Exercise requirements
Copy out the lines of the records below, and only those lines, from the one with "Fixpoint advance (p" through the one with "The macros [UFUNC_CORE_DIM_*]", exactly as they appear.

Study material
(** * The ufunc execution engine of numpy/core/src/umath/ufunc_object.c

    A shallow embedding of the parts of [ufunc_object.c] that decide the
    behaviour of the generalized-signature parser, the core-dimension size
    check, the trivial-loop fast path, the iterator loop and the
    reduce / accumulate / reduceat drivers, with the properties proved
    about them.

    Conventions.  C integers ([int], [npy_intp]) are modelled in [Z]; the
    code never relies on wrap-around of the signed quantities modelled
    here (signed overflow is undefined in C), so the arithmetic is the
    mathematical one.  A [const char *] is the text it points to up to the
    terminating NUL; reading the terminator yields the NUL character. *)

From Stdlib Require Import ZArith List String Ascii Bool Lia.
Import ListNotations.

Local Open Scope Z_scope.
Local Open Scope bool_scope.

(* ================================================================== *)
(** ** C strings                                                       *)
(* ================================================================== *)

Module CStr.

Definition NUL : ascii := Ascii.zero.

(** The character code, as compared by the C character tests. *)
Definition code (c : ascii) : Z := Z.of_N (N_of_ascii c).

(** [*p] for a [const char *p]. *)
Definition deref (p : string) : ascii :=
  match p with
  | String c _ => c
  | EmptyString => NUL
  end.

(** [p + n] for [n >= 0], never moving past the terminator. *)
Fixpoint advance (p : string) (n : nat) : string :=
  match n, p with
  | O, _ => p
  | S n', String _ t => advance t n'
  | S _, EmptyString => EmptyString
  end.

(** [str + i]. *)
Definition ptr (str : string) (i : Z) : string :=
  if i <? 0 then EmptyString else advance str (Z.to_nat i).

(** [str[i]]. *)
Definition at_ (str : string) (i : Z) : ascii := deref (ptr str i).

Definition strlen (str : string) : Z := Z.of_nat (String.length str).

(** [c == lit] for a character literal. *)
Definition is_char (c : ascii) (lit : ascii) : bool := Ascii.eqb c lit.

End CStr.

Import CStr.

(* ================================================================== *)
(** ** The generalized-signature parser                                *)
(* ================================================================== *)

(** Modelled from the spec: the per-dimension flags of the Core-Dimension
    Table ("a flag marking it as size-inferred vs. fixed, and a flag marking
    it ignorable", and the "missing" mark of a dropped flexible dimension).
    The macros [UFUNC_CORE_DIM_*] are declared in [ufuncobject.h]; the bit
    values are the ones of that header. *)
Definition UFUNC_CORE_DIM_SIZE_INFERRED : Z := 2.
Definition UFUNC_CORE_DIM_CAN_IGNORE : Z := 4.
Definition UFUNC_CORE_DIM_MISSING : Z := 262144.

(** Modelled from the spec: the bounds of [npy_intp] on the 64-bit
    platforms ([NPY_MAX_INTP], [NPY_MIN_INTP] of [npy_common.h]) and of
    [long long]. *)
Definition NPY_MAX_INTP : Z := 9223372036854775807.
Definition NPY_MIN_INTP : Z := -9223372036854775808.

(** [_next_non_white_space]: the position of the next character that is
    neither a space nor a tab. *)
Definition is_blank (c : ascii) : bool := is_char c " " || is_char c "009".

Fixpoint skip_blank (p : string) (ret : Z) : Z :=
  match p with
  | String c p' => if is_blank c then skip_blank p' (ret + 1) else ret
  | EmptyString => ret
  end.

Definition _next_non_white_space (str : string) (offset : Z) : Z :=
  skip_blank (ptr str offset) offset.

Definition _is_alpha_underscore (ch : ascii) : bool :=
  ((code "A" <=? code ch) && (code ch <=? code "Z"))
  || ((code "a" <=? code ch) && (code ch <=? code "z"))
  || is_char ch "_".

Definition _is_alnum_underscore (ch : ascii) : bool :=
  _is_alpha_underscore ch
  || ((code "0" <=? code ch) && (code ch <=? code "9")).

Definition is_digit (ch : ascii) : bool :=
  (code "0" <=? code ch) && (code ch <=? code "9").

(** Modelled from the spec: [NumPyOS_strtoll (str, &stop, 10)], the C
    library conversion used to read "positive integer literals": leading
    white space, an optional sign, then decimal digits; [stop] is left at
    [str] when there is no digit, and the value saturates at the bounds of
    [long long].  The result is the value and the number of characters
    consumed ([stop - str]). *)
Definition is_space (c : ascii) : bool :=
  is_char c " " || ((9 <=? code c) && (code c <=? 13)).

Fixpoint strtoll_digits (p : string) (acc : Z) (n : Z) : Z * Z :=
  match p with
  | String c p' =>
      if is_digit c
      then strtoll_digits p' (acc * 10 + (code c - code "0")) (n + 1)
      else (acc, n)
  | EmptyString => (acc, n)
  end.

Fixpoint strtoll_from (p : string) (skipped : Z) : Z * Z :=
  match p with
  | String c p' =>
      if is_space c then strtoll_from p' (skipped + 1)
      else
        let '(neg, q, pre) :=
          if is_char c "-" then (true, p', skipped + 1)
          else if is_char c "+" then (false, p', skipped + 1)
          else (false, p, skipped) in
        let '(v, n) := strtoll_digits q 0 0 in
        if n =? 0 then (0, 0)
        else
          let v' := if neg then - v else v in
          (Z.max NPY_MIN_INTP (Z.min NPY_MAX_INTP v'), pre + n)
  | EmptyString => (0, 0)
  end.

Solution for this exercise
Fixpoint advance (p : string) (n : nat) : string :=
  match n, p with
  | O, _ => p
  | S n', String _ t => advance t n'
  | S _, EmptyString => EmptyString
  end.

(** [str + i]. *)
Definition ptr (str : string) (i : Z) : string :=
  if i <? 0 then EmptyString else advance str (Z.to_nat i).

(** [str[i]]. *)
Definition at_ (str : string) (i : Z) : ascii := deref (ptr str i).

Definition strlen (str : string) : Z := Z.of_nat (String.length str).

(** [c == lit] for a character literal. *)
Definition is_char (c : ascii) (lit : ascii) : bool := Ascii.eqb c lit.

End CStr.

Import CStr.

(* ================================================================== *)
(** ** The generalized-signature parser                                *)
(* ================================================================== *)

(** Modelled from the spec: the per-dimension flags of the Core-Dimension
    Table ("a flag marking it as size-inferred vs. fixed, and a flag marking
    it ignorable", and the "missing" mark of a dropped flexible dimension).
    The macros [UFUNC_CORE_DIM_*] are declared in [ufuncobject.h]; the bit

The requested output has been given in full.